§ What needs to be done: Pull out every line of the listing below where "back" appears.

§ Data records:
(** * Sweeping-revocation cost model: address-space state machine and revokers

    A shallow embedding of [model/measure-sweeping-revocation.py]:
    the interval-tagged address-space model ([AllocatorAddrSpaceModel]),
    the fast accounting model ([AccountingAddrSpaceModel]), the two
    sweeping revokers and the chunk classifier of the allocation-map
    renderer, together with the properties the specification states
    about them.

    Conventions.
    - Python integers are unbounded, so addresses and sizes are [Z].
    - A raised exception aborts the replay; calls return [result], and
      the exception class is kept so that an assertion failure can be
      told apart from the other ways a call can fail.
    - [intervaltree.IntervalTree] is a set of intervals; it is modelled
      as a duplicate-free list, queries being filters of that list.
    - The two [while] loops of [intervaltree_query_coalesced] are run
      with a step bound of the number of stored intervals, the outer loop
      of the compacting revoker with one of the number of Freed intervals;
      [OutOfFuel] marks an exhausted bound and is shown never to occur on
      a well-formed tree.
    - An interval is its [begin], its [end] and its data; [state] reads
      the data, also on the pieces that [chop] puts back.
    - [output.update()], which [_update] and [_sweep] call last, prints;
      the allocation-map output also empties its buffer of reused ranges
      there.  The call is left out of [_update] and [_sweep]; the
      renderer is modelled on its own ([AllocationMapOutput_update]) and
      shown not to fail on the models [_update] produces. *)

From stdpp Require Import gmap.
From Stdlib Require Import ZArith List Bool Lia String Ascii Sorted.
From Stdlib Require Import SpecFloat.
Import ListNotations.

Local Open Scope Z_scope.

(** ** Exceptions *)

Inductive exn : Type :=
| AssertionError
| ValueError
| NameError
| AttributeError
| IndexError
| OutOfFuel.  (* not a Python exception: a bounded loop ran out of steps *)

Inductive result (A : Type) : Type :=
| Ok (a : A)
| Raise (e : exn).

Arguments Ok {A} a.
Arguments Raise {A} e.

Definition rbind {A B : Type} (r : result A) (k : A -> result B) : result B :=
  match r with
  | Ok a => k a
  | Raise e => Raise e
  end.

Notation "'do' x <- r ; k" := (rbind r (fun x => k))
  (at level 10, x name, r at level 100, k at level 200).

Definition is_ok {A : Type} (r : result A) : bool :=
  match r with Ok _ => true | Raise _ => false end.

(** ** Intervals and their states *)

Inductive AddrIvalState : Type :=
| ALLOCD
| FREED
| REVOKED
| MAPD
| UNMAPD.

Definition state_eqb (s t : AddrIvalState) : bool :=
  match s, t with
  | ALLOCD, ALLOCD | FREED, FREED | REVOKED, REVOKED
  | MAPD, MAPD | UNMAPD, UNMAPD => true
  | _, _ => false
  end.

(** [AddrIval(begin, end, state)]: the half-open range [[begin, end)]
    tagged with [state]; [None] is Python's [None] ("no data"). *)
Record AddrIval : Type := mkIval {
  begin : Z;
  end_ : Z;
  state : option AddrIvalState
}.

(** [o.state is s] *)
Definition state_is (s : AddrIvalState) (i : AddrIval) : bool :=
  match state i with
  | Some t => state_eqb t s
  | None => false
  end.

Definition ostate_eqb (s t : option AddrIvalState) : bool :=
  match s, t with
  | Some a, Some b => state_eqb a b
  | None, None => true
  | _, _ => false
  end.

Definition ival_eqb (i j : AddrIval) : bool :=
  (begin i =? begin j) && (end_ i =? end_ j) && ostate_eqb (state i) (state j).

(** [Interval.is_null] *)
Definition is_null (i : AddrIval) : bool := end_ i <=? begin i.

(** [Interval.contains_point] *)
Definition contains_point (i : AddrIval) (p : Z) : bool :=
  (begin i <=? p) && (p <? end_ i).

(** [Interval.overlaps(begin, end)] *)
Definition overlaps_range (i : AddrIval) (b e : Z) : bool :=
  (begin i <? e) && (b <? end_ i).

Definition ival_size (i : AddrIval) : Z := end_ i - begin i.

(** ** [intervaltree.IntervalTree] *)

Definition IntervalTree : Type := list AddrIval.

Definition tree_mem (i : AddrIval) (t : IntervalTree) : bool :=
  existsb (ival_eqb i) t.

(** [tree[point]] *)
Definition tree_at (t : IntervalTree) (p : Z) : list AddrIval :=
  List.filter (fun i => contains_point i p) t.

(** [tree[begin:end]]; the library answers the empty set when
    [begin >= end]. *)
Definition tree_search (t : IntervalTree) (b e : Z) : list AddrIval :=
  if e <=? b then [] else List.filter (fun i => overlaps_range i b e) t.

(** [tree.add(interval)] *)
Definition tree_add (t : IntervalTree) (i : AddrIval) : result IntervalTree :=
  if tree_mem i t then Ok t
  else if is_null i then Raise ValueError
  else Ok (i :: t).

(** [tree.discard(interval)] *)
Definition tree_discard (t : IntervalTree) (i : AddrIval) : IntervalTree :=
  List.filter (fun j => negb (ival_eqb i j)) t.

(** [tree.remove(interval)] *)
Definition tree_remove (t : IntervalTree) (i : AddrIval) : result IntervalTree :=
  if tree_mem i t then Ok (tree_discard t i) else Raise ValueError.

(** [tree.difference_update(other)] *)
Definition tree_difference_update (t : IntervalTree) (l : list AddrIval)
  : IntervalTree :=
  fold_left tree_discard l t.

(** [tree.remove_envelop(begin, end)] *)
Definition tree_remove_envelop (t : IntervalTree) (b e : Z) : IntervalTree :=
  let hitlist :=
    List.filter (fun i => (b <=? begin i) && (end_ i <=? e)) (tree_search t b e) in
  tree_difference_update t hitlist.

(** [tree.update(intervals)] for intervals that are not null. *)
Definition tree_update (t : IntervalTree) (l : list AddrIval) : IntervalTree :=
  fold_left (fun acc i => if tree_mem i acc then acc else i :: acc) l t.

(** [tree.chop(begin, end)]: every interval is trimmed back so that
    nothing is left inside [[begin, end)].  The pieces put back are
    [[iv.begin, begin)] with [iv.begin < begin] and [[end, iv.end)] with
    [end < iv.end]; none is null, so the insertion cannot raise. *)
Definition tree_chop (t : IntervalTree) (b e : Z) : IntervalTree :=
  let begin_hits := List.filter (fun i => begin i <? b) (tree_at t b) in
  let end_hits := List.filter (fun i => e <? end_ i) (tree_at t e) in
  let insertions :=
    List.map (fun i => mkIval (begin i) b (state i)) begin_hits ++
    List.map (fun i => mkIval e (end_ i) (state i)) end_hits in
  let t1 := tree_remove_envelop t b e in
  let t2 := tree_difference_update t1 begin_hits in
  let t3 := tree_difference_update t2 end_hits in
  tree_update t3 insertions.

(** [intervaltree_query_checked] *)
Definition intervaltree_query_checked (t : IntervalTree) (point : Z)
  : result (option AddrIval) :=
  match tree_at t point with
  | [] => Ok None
  | [i] => Ok (Some i)
  | _ :: _ :: _ => Raise AssertionError
  end.

(** ** The fast accounting model *)

Module Accounting.

(** [AccountingAddrSpaceModel]: two running totals and the table
    [_va2sz] from allocation start to size. *)
Record AccountingAddrSpaceModel : Type := mkAccounting {
  mapd_size : Z;
  allocd_size : Z;
  _va2sz : gmap Z Z
}.

Definition init : AccountingAddrSpaceModel :=
  {| mapd_size := 0; allocd_size := 0; _va2sz := ∅ |}.

Definition mapd (m : AccountingAddrSpaceModel) (b e : Z) :=
  {| mapd_size := mapd_size m + (e - b);
     allocd_size := allocd_size m;
     _va2sz := _va2sz m |}.

Definition unmapd (m : AccountingAddrSpaceModel) (b e : Z) :=
  {| mapd_size := mapd_size m - (e - b);
     allocd_size := allocd_size m;
     _va2sz := _va2sz m |}.

Definition allocd (m : AccountingAddrSpaceModel) (b e : Z) :=
  let sz := e - b in
  {| mapd_size := mapd_size m;
     allocd_size := allocd_size m + sz;
     _va2sz := <[b := sz]> (_va2sz m) |}.

Definition freed (m : AccountingAddrSpaceModel) (b : Z) :=
  match _va2sz m !! b with
  | Some sz =>
      {| mapd_size := mapd_size m;
         allocd_size := allocd_size m - sz;
         _va2sz := delete b (_va2sz m) |}
  | None => m
  end.

Definition reallocd (m : AccountingAddrSpaceModel) (obegin nbegin nend : Z) :=
  allocd (freed m obegin) nbegin nend.

End Accounting.


(** ** The coalesced interval map *)

(** Modelled from the spec: [common.intervalmap.IntervalMap] is not part
    of the sources at hand.  Following section 4.2 of the specification
    it is an ordered sequence of intervals partitioning the address
    domain; [imap_add] overwrites exactly [[begin, end)] with the given
    state and then merges neighbours that touch and carry the same
    state; [imap_range] answers the intervals overlapping a range,
    clipped to it. *)
Definition IntervalMap : Type := list AddrIval.

Definition imap_from_valued_interval_domain (d : AddrIval) : IntervalMap := [d].

Definition clip (lo hi : Z) (i : AddrIval) : AddrIval :=
  mkIval (Z.max (begin i) lo) (Z.min (end_ i) hi) (state i).

Definition imap_range (m : IntervalMap) (lo hi : Z) : list AddrIval :=
  if hi <=? lo then []
  else List.map (clip lo hi) (List.filter (fun i => overlaps_range i lo hi) m).

(** What is left of the stored intervals outside [[b, e)]. *)
Definition imap_cut (m : IntervalMap) (b e : Z) : IntervalMap :=
  flat_map
    (fun i =>
       (if begin i <? Z.min (end_ i) b
        then [mkIval (begin i) (Z.min (end_ i) b) (state i)] else []) ++
       (if Z.max (begin i) e <? end_ i
        then [mkIval (Z.max (begin i) e) (end_ i) (state i)] else []))
    m.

§ Task result:
      the data, also on the pieces that [chop] puts back.
(** [tree.chop(begin, end)]: every interval is trimmed back so that
    nothing is left inside [[begin, end)].  The pieces put back are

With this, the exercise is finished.